» **EXCERPTED DATA**:

◇ ◇ ◇ ◇ ◇

Section read_correct.
Context (files : list byte → list byte).
Context {L : Type} (load : Z → list byte → L → res Error nat * list byte * L).
Context (I : L → Prop) (k : list byte) (Hload : loads_from I load (files k)).
Context (Hk : (length k ≤ KEY_SIZE)%nat).
Implicit Types (c : PageCache) (l : L).

(** [e] is an error some call of the loader returned. *)
Definition loader_error (e : Error) : Prop :=
  ∃ off buf l, (load off buf l).1.1 = Err e.

Lemma lookup_or_load_spec pg c l r c' l' :
  0 ≤ pg → I l → coherent files c → (0 < length (slots c))%nat →
  lookup_or_load load k pg c l = (r, c', l') →
  I l' ∧ coherent files c' ∧ length (slots c') = length (slots c) ∧
  match r with
  | Ok i => ∃ s, slots c' !! i = Some s ∧ (slength s ≤ PAGE_SIZE)%nat ∧
      take (slength s) (data s) = page_content (files k) pg
  | Err e => loader_error e
  | Panic => False
  end.
Proof using Hload Hk.
  intros Hpg HI Hc Hl. unfold lookup_or_load. destruct (position _ _) as [i|] eqn:E.
  - intros [= <- <- <-]. split; [done|]. split; [done|]. split; [done|].
    apply position_Some_1 in E as (s & Hs & Hm). exists s.
    apply matches_true in Hm as (Hv & <- & <-).
    destruct (coherent_lookup _ _ _ _ Hc Hs). auto.
  - destruct (victim_lookup (mkCache (slots c) (hits c) (saturating_add 64 (misses c) 1)
      (evictions c)) Hl) as (i & s & -> & Hs). simpl in Hs |- *. rewrite Hs.
    destruct (coherent_lookup _ _ _ _ Hc Hs) as [Hkey _ _ _].
    destruct (load _ _ _) as [[r1 d] l1] eqn:EL.
    destruct (Hload _ _ _ _ _ Hpg HI EL) as (HI' & Hd & Hnp & Hn).
    assert (Hbad : coherent files (mkCache (<[i := mkSlot (key s) (key_len s) (page s) d
      (slength s) false (age s)]> (slots c)) (hits c) (saturating_add 64 (misses c) 1)
      (if valid s then saturating_add 64 (evictions c) 1 else evictions c))).
    { apply coherent_insert; [done|]. by apply slot_ok_invalid. }
    destruct r1 as [n|e|]; [|intros [= <- <- <-]; simpl; autorewrite with lens..]; [|split_and!; try done..].
    + destruct (Hn n eq_refl) as [Hle Htake].
      destruct (Nat.ltb_spec PAGE_SIZE n); [lia|].
      intros [= <- <- <-]. simpl. autorewrite with lens. split_and!; [done| |done|].
      * apply coherent_insert; [done|]. split; simpl; [|done..|].
        -- by rewrite length_splice by (simpl; lia).
        -- intros _. rewrite Htake. f_equal. f_equal. unfold splice; simpl.
           by rewrite take_app_length.
      * eexists. split; [apply list_lookup_insert_eq; by eapply lookup_lt_Some|]. done.
    + by eexists _, _, _; rewrite EL.
Qed.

◇ ◇ ◇ ◇ ◇

» **YOUR INSTRUCTIONS**: Produce the entries again, character for character.

» **EXERCISE SOLUTION**:
Section read_correct.
Context (files : list byte → list byte).
Context {L : Type} (load : Z → list byte → L → res Error nat * list byte * L).
Context (I : L → Prop) (k : list byte) (Hload : loads_from I load (files k)).
Context (Hk : (length k ≤ KEY_SIZE)%nat).
Implicit Types (c : PageCache) (l : L).

(** [e] is an error some call of the loader returned. *)
Definition loader_error (e : Error) : Prop :=
  ∃ off buf l, (load off buf l).1.1 = Err e.

Lemma lookup_or_load_spec pg c l r c' l' :
  0 ≤ pg → I l → coherent files c → (0 < length (slots c))%nat →
  lookup_or_load load k pg c l = (r, c', l') →
  I l' ∧ coherent files c' ∧ length (slots c') = length (slots c) ∧
  match r with
  | Ok i => ∃ s, slots c' !! i = Some s ∧ (slength s ≤ PAGE_SIZE)%nat ∧
      take (slength s) (data s) = page_content (files k) pg
  | Err e => loader_error e
  | Panic => False
  end.
Proof using Hload Hk.
  intros Hpg HI Hc Hl. unfold lookup_or_load. destruct (position _ _) as [i|] eqn:E.
  - intros [= <- <- <-]. split; [done|]. split; [done|]. split; [done|].
    apply position_Some_1 in E as (s & Hs & Hm). exists s.
    apply matches_true in Hm as (Hv & <- & <-).
    destruct (coherent_lookup _ _ _ _ Hc Hs). auto.
  - destruct (victim_lookup (mkCache (slots c) (hits c) (saturating_add 64 (misses c) 1)
      (evictions c)) Hl) as (i & s & -> & Hs). simpl in Hs |- *. rewrite Hs.
    destruct (coherent_lookup _ _ _ _ Hc Hs) as [Hkey _ _ _].
    destruct (load _ _ _) as [[r1 d] l1] eqn:EL.
    destruct (Hload _ _ _ _ _ Hpg HI EL) as (HI' & Hd & Hnp & Hn).
    assert (Hbad : coherent files (mkCache (<[i := mkSlot (key s) (key_len s) (page s) d
      (slength s) false (age s)]> (slots c)) (hits c) (saturating_add 64 (misses c) 1)
      (if valid s then saturating_add 64 (evictions c) 1 else evictions c))).
    { apply coherent_insert; [done|]. by apply slot_ok_invalid. }
    destruct r1 as [n|e|]; [|intros [= <- <- <-]; simpl; autorewrite with lens..]; [|split_and!; try done..].
    + destruct (Hn n eq_refl) as [Hle Htake].
      destruct (Nat.ltb_spec PAGE_SIZE n); [lia|].
      intros [= <- <- <-]. simpl. autorewrite with lens. split_and!; [done| |done|].
      * apply coherent_insert; [done|]. split; simpl; [|done..|].
        -- by rewrite length_splice by (simpl; lia).
        -- intros _. rewrite Htake. f_equal. f_equal. unfold splice; simpl.
           by rewrite take_app_length.
      * eexists. split; [apply list_lookup_insert_eq; by eapply lookup_lt_Some|]. done.
    + by eexists _, _, _; rewrite EL.
Qed.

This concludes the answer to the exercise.